DMA engine API issue (was: [PATCH/RFC 0/5] R-Car Gen2 DMAC hardware descriptor list support)

Fri Aug 1 10:07:44 PDT 2014

On Fri, Aug 01, 2014 at 10:51:26AM +0200, Laurent Pinchart wrote:
> Hi Vinod,
> 
> On Thursday 24 July 2014 10:22:48 Vinod Koul wrote:
> > On Wed, Jul 23, 2014 at 01:07:43PM +0200, Laurent Pinchart wrote:
> > > > The rsnd_soc_dai_trigger() function takes a spinlock, making the context
> > > > atomic, which regmap doesn't like as it locks a mutex.
> > > > 
> > > > It might be possible to fix this by setting the fast_io field in both
> > > > the regmap_config and regmap_bus structures in sound/soc/sh/rcar/gen.c.
> > > > regmap will then use a spinlock instead of a mutex.

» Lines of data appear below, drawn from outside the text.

(** The commands the code issues, with the arguments it passes.  An argument
    the code takes out of an untyped reply is kept as it was found
    ([None] is [undefined]). *)
Inductive Command :=
  | XGROUP_CREATE (key group id : string) (mkstream : bool)
  | XGROUP_DELCONSUMER (key group : string) (consumerName : option Reply)
  | XGROUP_DESTROY (key group : string)
  | EXPIRE (key : string) (seconds : Z)
  | XREADGROUP (group consumerName : string) (count block : Z) (key id : string)
  | XACK (key group id : string)
  | XADD (key id field value : string)
  | XTRIM_MAXLEN (key : string) (threshold : Z)
  | XINFO_CONSUMERS (key group : string)
  | XINFO_GROUPS (key : string)
  | EXISTS (key : string).

#[global] Instance Command_eq_dec : EqDecision Command.
Proof. solve_decision. Defined.

(** State of an ioredis connection created with [lazyConnect]. *)
Inductive ConnStatus := Wait | Ready | End_.

Inductive ConsoleEntry :=
  | LogMessage (m : ReceivedEventMessage)
  | LogDeleteGroup (groupName : string)
  | ErrorProcessingMessage.

(** [promise.catch(() => 0)]: a rejection becomes the value 0. *)
Definition catch0 {A} (r : Result A) : Result (A + Z) :=
  match r with
  | Resolved a => Resolved (inl a)
  | Rejected => Resolved (inr 0)
  end.

(** ** [src/stream.ts] *)

(** A record of a stream as [XREADGROUP] replies it: [[id, [field, value, ...]]]. *)
Definition StreamRecord : Type := string * list string.

(** One element of the reply of [XREADGROUP]: [[key, [record, ...]]]. *)
Definition StreamEntry : Type := string * list StreamRecord.

Module EventStream.

(** [EventStreamOptions], the [handler] apart, which is an operation of the
    owner (a variable of the section below). *)
Record Options := {
  stream : string;
  group : string;
  consumer : string;
  connection : RedisOptions;
  batchSize : Z;
  onlyNew : bool;
  messageRetention : Z
}.

(** The fields of the class; [status] and [sent] are the dedicated
    connection [this.redis], [loopPromise] says whether the field holds a
    promise, [errors] counts the calls of [console.error]. *)
Record t := {
  options : Options;
  status : ConnStatus;
  sent : list Command;
  loop : bool;
  loopPromise : bool;
  errors : nat
}.

Definition constructor (o : Options) : t :=
  {| options := o; status := Wait; sent := []; loop := false;
     loopPromise := false; errors := 0 |}.

Definition send (c : Command) (s : t) : t :=
  {| options := options s; status := status s; sent := sent s ++ [c];
     loop := loop s; loopPromise := loopPromise s; errors := errors s |}.

Definition set_status (c : ConnStatus) (s : t) : t :=
  {| options := options s; status := c; sent := sent s;
     loop := loop s; loopPromise := loopPromise s; errors := errors s |}.

Definition set_loop (l : bool) (s : t) : t :=
  {| options := options s; status := status s; sent := sent s;
     loop := l; loopPromise := loopPromise s; errors := errors s |}.

Definition set_loopPromise (p : bool) (s : t) : t :=
  {| options := options s; status := status s; sent := sent s;
     loop := loop s; loopPromise := p; errors := errors s |}.

Definition consoleError (s : t) : t :=
  {| options := options s; status := status s; sent := sent s;
     loop := loop s; loopPromise := loopPromise s; errors := S (errors s) |}.

Definition getStreamKey (s : t) : string := stream (options s).

Definition getGroupKey (s : t) : string := group (options s).

(** [init].  [connect] and [create] are what the connection answers to
    [connect()] and to [XGROUP CREATE]; [EXPIRE] is not awaited.  The last
    line runs [startLoop] up to its first [await]: the flag is set. *)
Definition init (connect create : Result unit) (s : t) : t * outcome :=
  match connect with
  | Rejected => (s, Thrown)
  | Resolved _ =>
      let s1 := set_status Ready s in
      let startId := if onlyNew (options s1) then "$" else "0" in
      let s2 :=
        send (XGROUP_CREATE (stream (options s1)) (group (options s1)) startId true) s1 in
      match catch0 create with
      | Rejected => (s2, Thrown)
      | Resolved _ =>
          let s3 := send (EXPIRE (stream (options s2)) 60) s2 in
          (set_loop true (set_loopPromise true s3), Returned)
      end
  end.

(** [close]: the flag is cleared, the loop's promise awaited, the
    connection quit. *)
Definition close (s : t) : t := set_status End_ (set_loop false s).

Section Loop.
(** The owner's state, the decoded message, the codec and the owner's
    [handler]; the handler answers [None] when it does not return. *)
Context {E Msg : Type}.
Variable EJSON_parse : string -> option Msg.
Variable handler : Msg -> E -> option (E * outcome).

(** [try { await this.options.handler(EJSON.parse(value)) } catch { console.error }].
    [EJSON.parse] throws on [undefined] and on what it cannot read. *)
Definition tryHandle (value : option string) (st : t * E) : option (t * E) :=
  match value ≫= EJSON_parse with
  | None => Some (consoleError st.1, st.2)
  | Some m =>
      match handler m st.2 with
      | None => None
      | Some (e', Returned) => Some (st.1, e')
      | Some (e', Thrown) => Some (consoleError st.1, e')
      end
  end.

(** The body of [for (const message of messages)]: [message[1][0]] is the
    first record of the element, [messageValue[1]] its second field. *)
Definition forBody (message : StreamEntry) (st : t * E) : option (t * E) :=
  match message.2 !! 0%nat with
  | None => Some st
  | Some (messageId, messageValue) =>
      st1 ← tryHandle (messageValue !! 1%nat) st;
      Some (send (XACK (stream (options st1.1)) (group (options st1.1)) messageId) st1.1,
            st1.2)
  end.

Fixpoint forOf (messages : list StreamEntry) (st : t * E) : option (t * E) :=
  match messages with
  | [] => Some st
  | message :: rest => st1 ← forBody message st; forOf rest st1
  end.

However, even if I
> > > > believe that change makes sense and should be done, another atomic
> > > > context issue will come from the rcar-dmac driver which allocates memory
> > > > in the prep_dma_cyclic function, called by rsnd_dma_start() from
> > > > rsnd_soc_dai_trigger() with the spinlock help.
> > > > 
> > > > What context is the rsnd_soc_dai_trigger() function called in by the
> > > > alsa core ? If it's guaranteed to be a sleepable context, would it make
> > > > sense to replace the rsnd_priv spinlock with a mutex ?
> > > 
> > > Answering myself here, that's not an option, as the trigger function is
> > > called in atomic context (replacing the spinlock with a mutex produced a
> > > clear BUG) due to snd_pcm_lib_write1() taking a spinlock.
> > > 
> > > Now we have a core issue. On one side there's rsnd_soc_dai_trigger() being
> > > called in atomic context, and on the other side the function ends up
> > > calling dmaengine_prep_dma_cyclic() which needs to allocate memory. To
> > > make this more func the DMA engine API is undocumented and completely
> > > silent on whether the prep functions are allowed to sleep. The question
> > > is, who's wrong ?
> > > 
> > > Now, if you're tempted to say that I'm wrong by allocating memory with
> > > GFP_KERNEL in the DMA engine driver, please read on first :-) I've tried
> > > replacing GFP_KERNEL with GFP_ATOMIC allocations, and then ran into a
> > > problem more complex to solve.
> > > 
> > > The rcar-dmac DMA engine driver uses runtime PM. When not used, the device
> > > is suspended. The driver calls pm_runtime_get_sync() to resume the
> > > device, and needs to do so when a descriptor is submitted. This
> > > operation, currently performed in the tx_submit handler, could be moved
> > > to the prep_dma_cyclic or issue_pending handler, but the three operations
> > > are called in a row from rsnd_dma_start(), itself ultimately called from
> > > snd_pcm_lib_write1() with the spinlock held. This means I have no place
> > > in my DMA engine driver where I can resume the device.
> > > 
> > > One could argue that the rcar-dmac driver could use a work queue to handle
> > > power management. That's correct, but the additional complexity, which
> > > would be required in *all* DMA engine drivers, seem too high to me. If we
> > > need to go that way, this is really a task that the DMA engine core
> > > should handle.
> > > 
> > > Let's start by answering the background question and updating the DMA
> > > engine API documentation once and for good : in which context are drivers
> > > allowed to call the prep, tx_submit and issue_pending functions ?
> > 
> > I think this was bought up sometime back and we have cleared that all _prep
> > functions can be invoked in atomic context.
> > 
> > This is the reason why we have been pushing folks to use GFP_NOWAIT is
> > memory allocations during prepare.
> 
> From the replies I've received it's pretty clear that the prep functions need 
> to be callable from atomic context. I'll respond to this in more depth in a 
> reply to Russell's e-mail.
> 
> > Thanks for pointing out documentation doesn't say so, will send a patch for
> > that.
> 
> I wish that was all that is missing from the documentation ;-) Luckily Maxime 
> Ripard has sent a patch that documents DMA engine from a DMA engine driver's 
> point of view. While not perfect (I'm going to review it), it's a nice 
> starting point to (hopefully) get to a properly documented framework.
Sure, please do point out any other instance.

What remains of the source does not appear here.